◆ **Task instructions**: Which lines run from the line with "match l with" through the line with "code has already" in the entries below? Print them exactly, both ends included, and nothing more.

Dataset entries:
▶

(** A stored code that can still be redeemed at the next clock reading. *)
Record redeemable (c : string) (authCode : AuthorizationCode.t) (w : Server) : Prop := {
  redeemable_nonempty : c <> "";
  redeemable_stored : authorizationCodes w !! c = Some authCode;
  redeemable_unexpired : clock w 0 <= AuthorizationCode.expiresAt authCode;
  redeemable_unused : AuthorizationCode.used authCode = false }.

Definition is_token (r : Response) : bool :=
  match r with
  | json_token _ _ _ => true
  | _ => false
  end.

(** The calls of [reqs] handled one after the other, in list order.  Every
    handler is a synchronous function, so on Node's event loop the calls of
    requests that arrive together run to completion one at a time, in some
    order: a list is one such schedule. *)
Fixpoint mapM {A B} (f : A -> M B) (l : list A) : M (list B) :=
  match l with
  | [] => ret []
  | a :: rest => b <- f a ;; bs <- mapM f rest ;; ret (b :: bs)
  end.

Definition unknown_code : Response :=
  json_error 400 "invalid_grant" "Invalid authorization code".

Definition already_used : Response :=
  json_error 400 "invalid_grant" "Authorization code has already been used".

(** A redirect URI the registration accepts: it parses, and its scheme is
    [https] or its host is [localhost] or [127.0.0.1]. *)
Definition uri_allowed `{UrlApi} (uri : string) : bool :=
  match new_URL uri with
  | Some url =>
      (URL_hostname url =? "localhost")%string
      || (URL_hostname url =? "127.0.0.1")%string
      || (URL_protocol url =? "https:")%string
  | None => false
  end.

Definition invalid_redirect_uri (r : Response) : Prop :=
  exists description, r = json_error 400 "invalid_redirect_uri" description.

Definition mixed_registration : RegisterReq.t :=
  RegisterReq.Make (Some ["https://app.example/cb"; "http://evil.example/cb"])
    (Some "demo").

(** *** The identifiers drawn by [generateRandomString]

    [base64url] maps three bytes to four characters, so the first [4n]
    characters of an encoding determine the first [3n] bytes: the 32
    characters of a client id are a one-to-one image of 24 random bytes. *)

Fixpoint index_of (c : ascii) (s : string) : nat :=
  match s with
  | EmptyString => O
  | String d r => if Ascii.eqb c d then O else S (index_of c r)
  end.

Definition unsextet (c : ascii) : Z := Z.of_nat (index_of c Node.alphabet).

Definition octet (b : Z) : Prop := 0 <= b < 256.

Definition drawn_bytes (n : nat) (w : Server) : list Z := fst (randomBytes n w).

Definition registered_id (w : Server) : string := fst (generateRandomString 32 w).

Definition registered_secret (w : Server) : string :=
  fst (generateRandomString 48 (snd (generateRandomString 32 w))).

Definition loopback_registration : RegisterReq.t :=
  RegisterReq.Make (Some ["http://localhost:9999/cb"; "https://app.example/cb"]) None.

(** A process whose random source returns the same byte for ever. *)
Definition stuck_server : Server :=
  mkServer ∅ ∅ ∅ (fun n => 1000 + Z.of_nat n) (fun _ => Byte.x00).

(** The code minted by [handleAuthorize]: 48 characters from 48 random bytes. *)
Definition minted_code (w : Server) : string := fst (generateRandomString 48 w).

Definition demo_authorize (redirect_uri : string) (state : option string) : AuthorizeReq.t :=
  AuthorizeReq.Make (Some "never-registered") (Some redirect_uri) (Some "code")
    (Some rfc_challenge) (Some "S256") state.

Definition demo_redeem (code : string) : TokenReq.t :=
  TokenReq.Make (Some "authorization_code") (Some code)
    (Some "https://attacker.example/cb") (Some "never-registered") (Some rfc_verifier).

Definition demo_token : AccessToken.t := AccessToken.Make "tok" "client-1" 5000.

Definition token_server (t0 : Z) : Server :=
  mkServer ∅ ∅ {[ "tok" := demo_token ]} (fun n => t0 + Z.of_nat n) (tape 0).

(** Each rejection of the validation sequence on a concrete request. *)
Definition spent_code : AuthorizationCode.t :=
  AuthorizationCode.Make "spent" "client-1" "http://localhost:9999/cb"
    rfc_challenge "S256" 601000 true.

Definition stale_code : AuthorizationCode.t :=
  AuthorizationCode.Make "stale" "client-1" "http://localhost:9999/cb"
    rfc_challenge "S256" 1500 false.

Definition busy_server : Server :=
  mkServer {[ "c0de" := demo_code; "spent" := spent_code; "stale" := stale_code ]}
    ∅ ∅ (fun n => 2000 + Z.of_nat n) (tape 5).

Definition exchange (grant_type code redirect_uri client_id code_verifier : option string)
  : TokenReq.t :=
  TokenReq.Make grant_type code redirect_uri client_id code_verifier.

◀
▶

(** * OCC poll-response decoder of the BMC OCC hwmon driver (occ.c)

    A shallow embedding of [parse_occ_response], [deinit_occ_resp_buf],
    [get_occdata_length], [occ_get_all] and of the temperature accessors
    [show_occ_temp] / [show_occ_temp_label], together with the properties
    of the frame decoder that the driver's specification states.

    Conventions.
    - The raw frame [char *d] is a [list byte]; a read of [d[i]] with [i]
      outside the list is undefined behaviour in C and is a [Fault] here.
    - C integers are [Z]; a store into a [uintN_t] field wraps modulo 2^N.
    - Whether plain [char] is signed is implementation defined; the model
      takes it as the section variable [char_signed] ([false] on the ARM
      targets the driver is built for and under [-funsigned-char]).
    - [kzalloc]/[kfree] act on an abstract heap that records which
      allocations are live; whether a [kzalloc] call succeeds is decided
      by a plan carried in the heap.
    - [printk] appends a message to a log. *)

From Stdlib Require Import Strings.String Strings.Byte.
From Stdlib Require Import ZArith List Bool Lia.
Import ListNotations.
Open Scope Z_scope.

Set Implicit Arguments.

◀

◆ **Result of the exercise**:
  match l with
  | [] => ret []
  | a :: rest => b <- f a ;; bs <- mapM f rest ;; ret (b :: bs)
  end.

Definition unknown_code : Response :=
  json_error 400 "invalid_grant" "Invalid authorization code".

Definition already_used : Response :=
  json_error 400 "invalid_grant" "Authorization code has already been used".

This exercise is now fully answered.